On Saturday, October 6, 2012 1:56:33 PM UTC-4, John Clark wrote:
>
> On Fri, Oct 5, 2012 at 6:29 PM, Craig Weinberg 
> <whats...@gmail.com<javascript:>
> > wrote:
>
>>
>>  >>I'm openly saying that a high school kid can make a robot that behaves 
>>> sensibly with just a few transistors.    
>>>
>>
>> > Only because he lives in a universe in which the possibility of 
>> teleology is fully supported from the start. 
>>
>
> We know with absolute certainty that the laws of physics in this universe 
> allow for the creation of consciousness, we may not know how they do it but 
> we know for a fact that it can be done. 
>

Absolutely not. We know no such thing. Quite the opposite, we know with 
relative certainty that what we understand of physics provides no 
possibility of anything other than more physics.
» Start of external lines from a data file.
(* ===== verification/WorkflowFacts.v ===== *)
(** What the fold of a batch of outcomes computes, and what the lifecycle types and the
    admission checks promise. *)

From S2P Require Export Workflow.

(** * The fold, against a description of a batch *)

(** The outcomes the fold refuses wherever they stand. *)
Definition outcome_ok (o : StepOutcome) : bool :=
  match o with
  | StepCompleted _ _ _ step_kind _ _ _ _ =>
      bool_decide (step_kind = lit "run") || bool_decide (step_kind = lit "sideEffect")
  | RunFailed (Some _) None _ _ _ | RunFailed None (Some _) _ _ _ => false
  | Child _ _ _ _ input _ _ => negb (bool_decide (is_Some input))
  | _ => true
  end.

(** Only the last outcome of a batch suspends or ends the run. *)
Definition batch_ok (outcomes : list StepOutcome) : bool :=
  forallb outcome_ok outcomes && forallb is_step_checkpoint (removelast outcomes).

Definition checkpoint_of (o : StepOutcome) : option StepCheckpoint :=
  match o with
  | StepCompleted ordinal name occurrence step_kind compensable max_attempts output output_ref =>
      Some (completed_checkpoint ordinal name occurrence step_kind compensable max_attempts output
              output_ref)
  | StepFailed ordinal name occurrence error max_attempts
  | RunFailed (Some ordinal) (Some name) occurrence error max_attempts =>
      Some (failed_checkpoint ordinal name occurrence error max_attempts)
  | Sleep ordinal name occurrence wake_at => Some (sleep_checkpoint ordinal name occurrence wake_at)
  | Wait ordinal name occurrence wake_at timeout signal_type age consumed topic =>
      Some (wait_checkpoint ordinal name occurrence (match wake_at with Some w => Some w | None => timeout end)
              signal_type age consumed topic)
  | Child ordinal name occurrence child_workflow_name _ input_ref options =>
      Some (child_checkpoint ordinal name occurrence child_workflow_name input_ref options)
  | _ => None
  end.

Definition step_failure (o : StepOutcome) : bool :=
  match o with
  | StepFailed _ _ _ _ _ | RunFailed (Some _) (Some _) _ _ _ => true
  | _ => false
  end.

(** What an outcome asks of the run. *)
Definition update_of (o : StepOutcome) : option RunUpdate :=
  match o with
  | RunCompleted output output_ref => Some (Completed output output_ref)
  | ContinueAsNew input input_ref => Some (ContinuedAsNew input input_ref)
  | RunFailed None None _ error _ => Some (Failed error)
  | Sleep _ _ _ wake_at => Some (Sleeping (Some wake_at))
  | Wait _ _ _ wake_at timeout _ _ _ _ =>
      Some (Waiting (match wake_at with Some w => Some w | None => timeout end))
  | Child _ _ _ _ _ _ options => Some (Waiting (co_timeout options))
  | _ => None
  end.

(** A failed step sends the run back to the queue; otherwise the last request stands. *)
Definition batch_update (outcomes : list StepOutcome) : RunUpdate :=
  if existsb step_failure outcomes then Queued else default Queued (last (omap update_of outcomes)).

Definition fold_end (f : Fold) : list StepCheckpoint * RunUpdate :=
  (f_checkpoints f, if f_saw_step_failure f then Queued else f_update f).

Lemma fold_one_spec f o :
  match fold_one f o with
  | Ok f' => outcome_ok o = true ∧
      f_checkpoints f' = f_checkpoints f ++ option_list (checkpoint_of o) ∧
      f_trailing_seen f' = f_trailing_seen f ∧
      f_saw_step_failure f' = f_saw_step_failure f || step_failure o ∧
      (if f_saw_step_failure f' then Queued else f_update f') =
      (if f_saw_step_failure f' then Queued else default (f_update f) (update_of o))
  | Err _ => outcome_ok o = false
  end.
Proof.
  destruct o as [? ? ? kind| | | |[?|] [?|] | | |? ? ? ? [?|] ? ?| |]; cbn;
    unfold fold_suspend, fold_push, fold_update, fold_failure; cbn;
    [destruct (bool_decide (kind = lit "run") || bool_decide (kind = lit "sideEffect")); cbn|..];
    destruct (f_saw_step_failure f); cbn; rewrite ?app_nil_r; try done.
Qed.

Lemma batch_ok_cons o outcomes : batch_ok (o :: outcomes) =
  outcome_ok o && (bool_decide (outcomes = []) || is_step_checkpoint o) && batch_ok outcomes.
Proof.
  unfold batch_ok. destruct outcomes as [|o' outcomes]; cbn [removelast forallb];
    [by rewrite !andb_true_r|].
  rewrite bool_decide_false by done. cbn [orb].
  destruct (outcome_ok o), (is_step_checkpoint o), (outcome_ok o' && forallb outcome_ok outcomes);
    cbn; by rewrite ?andb_false_r.
Qed.

Lemma last_omap_cons {A B} (f : A → option B) (d : B) x l :
  default d (last (omap f (x :: l))) = default (default d (f x)) (last (omap f l)).
Proof.
  change (omap f (x :: l)) with (match f x with Some y => y :: omap f l | None => omap f l end).
  destruct (f x) as [y|]; [|done]. destruct (omap f l) as [|z k] eqn:E; [done|].
  rewrite last_cons. by destruct (last (z :: k)).
Qed.

(** The guard on the position of an outcome. *)
Lemma fold_guard_spec len idx f o (outcomes : list StepOutcome) : idx + S (length outcomes) = len →
  match (if is_step_checkpoint o then Ok f else if negb (idx + 1 =? len) then Err NotTrailing
         else Ok (mk_fold (f_checkpoints f) (f_update f) true (f_saw_step_failure f))) with
  | Ok f1 => bool_decide (outcomes = []) || is_step_checkpoint o = true ∧
      f_checkpoints f1 = f_checkpoints f ∧ f_update f1 = f_update f ∧
      f_saw_step_failure f1 = f_saw_step_failure f ∧
      (f_trailing_seen f = false → f_trailing_seen f1 = false ∨ outcomes = [])
  | Err _ => bool_decide (outcomes = []) || is_step_checkpoint o = false
  end.
Proof.
  intros Hlen. destruct (is_step_checkpoint o); [rewrite orb_true_r; naive_solver|].
  rewrite orb_false_r. destruct (Nat.eqb_spec (idx + 1) len); cbn.
  - assert (outcomes = []) as -> by (apply nil_length_inv; lia). naive_solver.
  - apply bool_decide_eq_false. intros ->. cbn in Hlen. lia.
Qed.

Lemma fold_loop_spec len outcomes : ∀ idx f,
  idx + length outcomes = len → f_trailing_seen f = false →
  match fold_loop len idx f outcomes with
  | Ok f' => batch_ok outcomes = true ∧
      f_checkpoints f' = f_checkpoints f ++ omap checkpoint_of outcomes ∧
      f_saw_step_failure f' = f_saw_step_failure f || existsb step_failure outcomes ∧
      (f_saw_step_failure f' = false →
        f_update f' = default (f_update f) (last (omap update_of outcomes)))
  | Err _ => batch_ok outcomes = false
  end.
Proof.
  induction outcomes as [|o outcomes IH]; intros idx f Hlen Htr; cbn [fold_loop].
  { cbn. by rewrite app_nil_r, orb_false_r. }
  rewrite Htr, batch_ok_cons. cbn [length] in Hlen. pose proof (fold_guard_spec len idx f o outcomes Hlen) as Hg.
  destruct (if is_step_checkpoint o then _ else _) as [f1|e]; cbn [mbind result_bind];
    [|by rewrite Hg, andb_false_r].
  destruct Hg as (-> & Hc & Hu & Hs & Ht). specialize (Ht Htr).
  pose proof (fold_one_spec f1 o) as Hone.
  destruct (fold_one f1 o) as [f2|e]; cbn [mbind result_bind]; [|by rewrite Hone].
  destruct Hone as (-> & Hc2 & Ht2 & Hs2 & Hu2). cbn [andb].
  assert (∀ f', f_saw_step_failure f' = f_saw_step_failure f2 || existsb step_failure outcomes →
    f_saw_step_failure f' = f_saw_step_failure f || existsb step_failure (o :: outcomes)) as Hsaw.
  { intros f' ->. by rewrite Hs2, Hs, <- orb_assoc. }
  assert (f_saw_step_failure f2 = false → f_update f2 = default (f_update f) (update_of o)) as Hupd.
  { intros E. rewrite E in Hu2. by rewrite <- Hu. }
  assert (f_checkpoints f2 ++ omap checkpoint_of outcomes =
    f_checkpoints f ++ omap checkpoint_of (o :: outcomes)) as Hcp.
  { rewrite Hc2, Hc, <- app_assoc. f_equal. cbn. by destruct (checkpoint_of o). }
  destruct Ht as [Ht| ->].
  - specialize (IH (S idx) f2). destruct (fold_loop len (S idx) f2 outcomes) as [f'|e];
      [|apply IH; [lia|congruence]].
    destruct IH as (-> & Hc' & Hs' & Hu'); [lia|congruence|].
    split; [done|]. split; [congruence|]. split; [by apply Hsaw|]. intros E.
    rewrite Hu' by done. rewrite last_omap_cons, Hupd; [done|]. rewrite Hs' in E. by destruct (f_saw_step_failure f2).
  - cbn [fold_loop]. split; [done|]. split; [by rewrite <- Hcp, app_nil_r|]. split; [by apply Hsaw; rewrite orb_false_r|].
    intros E. by rewrite last_omap_cons, Hupd.
Qed.

Lemma fold_outcomes_spec outcomes :
  match fold_outcomes outcomes with
  | Ok r => batch_ok outcomes = true ∧ r = (omap checkpoint_of outcomes, batch_update outcomes)
  | Err _ => batch_ok outcomes = false
  end.
Proof.
  pose proof (fold_loop_spec (length outcomes) outcomes 0 (mk_fold [] Queued false false) eq_refl eq_refl) as H.
  unfold fold_outcomes. destruct (fold_loop _ _ _ _) as [f|e]; cbn [mbind result_bind] in *; [|done].
  destruct H as (-> & Hc & Hs & Hu). cbn in *. unfold batch_update. rewrite <- Hs, Hc.
  destruct (f_saw_step_failure f); [done|]. by rewrite Hu.
Qed.

(** Folding a batch of outcomes accepts it exactly when every outcome is well formed
    and only the last one suspends or ends the run, records the checkpoints of the
    outcomes in order, and moves the run as the last request of the batch says unless a
    step of the batch failed, which queues it again. *)
Theorem fold_outcomes_exact (outcomes : list StepOutcome) :
  (∀ r, fold_outcomes outcomes = Ok r ↔
    batch_ok outcomes = true ∧ r = (omap checkpoint_of outcomes, batch_update outcomes)) ∧
  ((∃ e, fold_outcomes outcomes = Err e) ↔ batch_ok outcomes = false).
Proof.
  pose proof (fold_outcomes_spec outcomes) as H.
  destruct (fold_outcomes outcomes) as [r|e]; [destruct H as [H ->]|]; rewrite H;
    (split; [intros r'|]; naive_solver congruence).
Qed.

(** ** A suspended run names what it waits for *)

Lemma fold_outcomes_Ok outcomes cps u : fold_outcomes outcomes = Ok (cps, u) →
  cps = omap checkpoint_of outcomes ∧ u = batch_update outcomes.
Proof. intros H. pose proof (fold_outcomes_spec outcomes) as Hs. rewrite H in Hs. by destruct Hs as [_ [= -> ->]]. Qed.

Lemma last_elem {A} (l : list A) x : last l = Some x → x ∈ l.
Proof. rewrite last_Some. intros [l' ->]. apply elem_of_app. right. by left. Qed.

(** A request to sleep or wait comes with a running checkpoint of its kind. *)
Lemma update_of_suspends o u : update_of o = Some u →
  match u with
  | Sleeping _ => ∃ s, checkpoint_of o = Some s ∧ st_kind s = lit "sleep" ∧ st_state s = lit "running"
  | Waiting _ => ∃ s, checkpoint_of o = Some s ∧
      (st_kind s = lit "wait_signal" ∨ st_kind s = lit "child") ∧ st_state s = lit "running"
  | _ => True
  end.
Proof.
  destruct o as [| | | |[?|] [?|] | | | | |]; cbn; intros [= <-]; cbn; eexists; repeat split; cbn; auto.
Qed.

Lemma find_is_Some {A} (p : A → bool) l x : x ∈ l → p x = true → is_Some (List.find p l).
Proof.
  intros Hx Hp. destruct (List.find p l) eqn:E; [done|].
  apply list_elem_of_In in Hx.
  by rewrite (List.find_none _ _ E x Hx) in Hp.
Qed.

(** A run that the fold suspends always names the step it is suspended on. *)
Theorem suspended_names_step (outcomes : list StepOutcome) (checkpoints : list StepCheckpoint)
    (u : RunUpdate) (wake_at : option Z) :
  fold_outcomes outcomes = Ok (checkpoints, u) → u = Sleeping wake_at ∨ u = Waiting wake_at →
  is_Some (waiting_step_key u checkpoints).
Proof.
  intros [-> ->]%fold_outcomes_Ok Hu. unfold batch_update in *.
  destruct (existsb step_failure outcomes); [naive_solver|].
  destruct (last (omap update_of outcomes)) as [u|] eqn:E; cbn in Hu |- *; [|naive_solver].
  apply last_elem, list_elem_of_omap in E as (o & Ho & Eo). apply update_of_suspends in Eo.
  destruct Hu as [-> | ->]; destruct Eo as (s & Hs & Hk & Hst);
    assert (s ∈ omap checkpoint_of outcomes) as Hin by (apply list_elem_of_omap; by exists o);
    unfold waiting_step_key; eapply find_is_Some in Hin.
  - destruct Hin as [s' Hs']. rewrite Hs'. by eexists.
  - cbn. by rewrite Hk, Hst, !bool_decide_true.
  - destruct Hin as [s' Hs']. rewrite Hs'. by eexists.
  - cbn. rewrite Hst, (bool_decide_true (lit "running" = _)) by done.
    destruct Hk as [-> | ->]; by vm_compute.
Qed.

Lemma suspended_names_step_witness :
  let batch := [StepCompleted 0 (lit "charge") 0 (lit "run") true 3 None None;
                Wait 1 (lit "paid") 0 None (Some 60%Z) None None None None] in
  is_Some (waiting_step_key (Waiting (Some 60%Z)) (omap checkpoint_of batch)).
Proof.
  apply (suspended_names_step [StepCompleted 0 (lit "charge") 0 (lit "run") true 3 None None;
    Wait 1 (lit "paid") 0 None (Some 60%Z) None None None None] _ _ (Some 60%Z)); [by vm_compute|by right].
Defined.

(** * Lifecycle states *)

(** Every run state round-trips through its stored form, which no other string has;
    its position names its slot in the list of all states, which is complete; and the
    states queried as terminal are exactly those the code treats as such. *)
Theorem run_state_codec (s : RunState) (v : bytes) :
  (run_state_from_str v = Ok s ↔ v = run_state_as_str s) ∧
  run_states !! run_state_position s = Some s ∧
  (run_state_as_str s ∈ terminal_strs ↔ is_terminal s = true).
Proof.
  split; [|split].
  - unfold run_state_from_str. split; [|intros ->; by destruct s].
    repeat (case_bool_decide as E; [intros [= <-]; exact E|clear E]). done.
  - by destruct s.
  - assert (bool_decide (run_state_as_str s ∈ terminal_strs) = is_terminal s) as <-
      by (destruct s; by vm_compute).
    by rewrite bool_decide_eq_true.
Qed.

(** * Reserved signal types *)

Definition i32 (z : Z) : Prop := (i32_min ≤ z ≤ i32_max)%Z.

Lemma show_inj x y : i32 x → i32 y → show x = show y → x = y.
Proof.
  unfold i32, i32_min, i32_max, show. intros Hx Hy E.
  assert (Some x = Some y) as [= ->]; [|done].
  rewrite <- (parse_i64_print x), <- (parse_i64_print y), E by (unfold i64_min, i64_max; lia). done.
Qed.

(** The signal a child's completion is joined on cannot be sent from outside, and no
    two ordinals of a run share one: the type is refused to creators, so every type they
    may send differs from it. *)
Theorem child_signal_reserved (ordinal ordinal' : Z) (t : bytes) : i32 ordinal → i32 ordinal' →
  validate_signal_type (child_signal_type ordinal) = Err PermissionDenied ∧
  (validate_signal_type t = Ok tt → t ≠ child_signal_type ordinal) ∧
  (child_signal_type ordinal = child_signal_type ordinal' → ordinal = ordinal').
Proof.
  intros Ho Ho'.
  assert (validate_signal_type (child_signal_type ordinal) = Err PermissionDenied) as Hden.
  { unfold validate_signal_type, bounded_nonempty. rewrite bool_decide_false by done.
    assert (length (child_signal_type ordinal) ≤ 256) as Hlen.
    { unfold child_signal_type, show. rewrite length_app. pose proof (length_i64_to_string ordinal).
      change (length (lit "__zs.child:")) with 11. lia. }
    rewrite (proj2 (Nat.ltb_ge _ _)) by done. cbn [orb mbind result_bind].
    assert (starts_with (child_signal_type ordinal) (lit "__zs.") = true) as ->; [|done].
    apply starts_with_spec. by exists (lit "child:" ++ show ordinal). }
  split; [done|]. split; [congruence|]. unfold child_signal_type. intros E%app_inv_head. by apply show_inj.
Qed.

Lemma child_signal_reserved_witness :
  validate_signal_type (child_signal_type 7) = Err PermissionDenied ∧
  (validate_signal_type (lit "paid") = Ok tt → lit "paid" ≠ child_signal_type 7) ∧
  (child_signal_type 7 = child_signal_type 8 → 7%Z = 8%Z).
Proof. apply child_signal_reserved; unfold i32, i32_min, i32_max; lia. Defined.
There is no hint of any 
kind that these laws should lead to any such thing as an 'experience' or 
awareness of any kind. You beg the question 100% and are 100% incapable of 
seeing that you are doing it.
 

So how on Earth does that indicate that a conscious computer is not 
> possible? Because it doesn't fart?  
>

Computers which have been programmed thus far don't have conscious 
experiences. Would you agree that is a fact?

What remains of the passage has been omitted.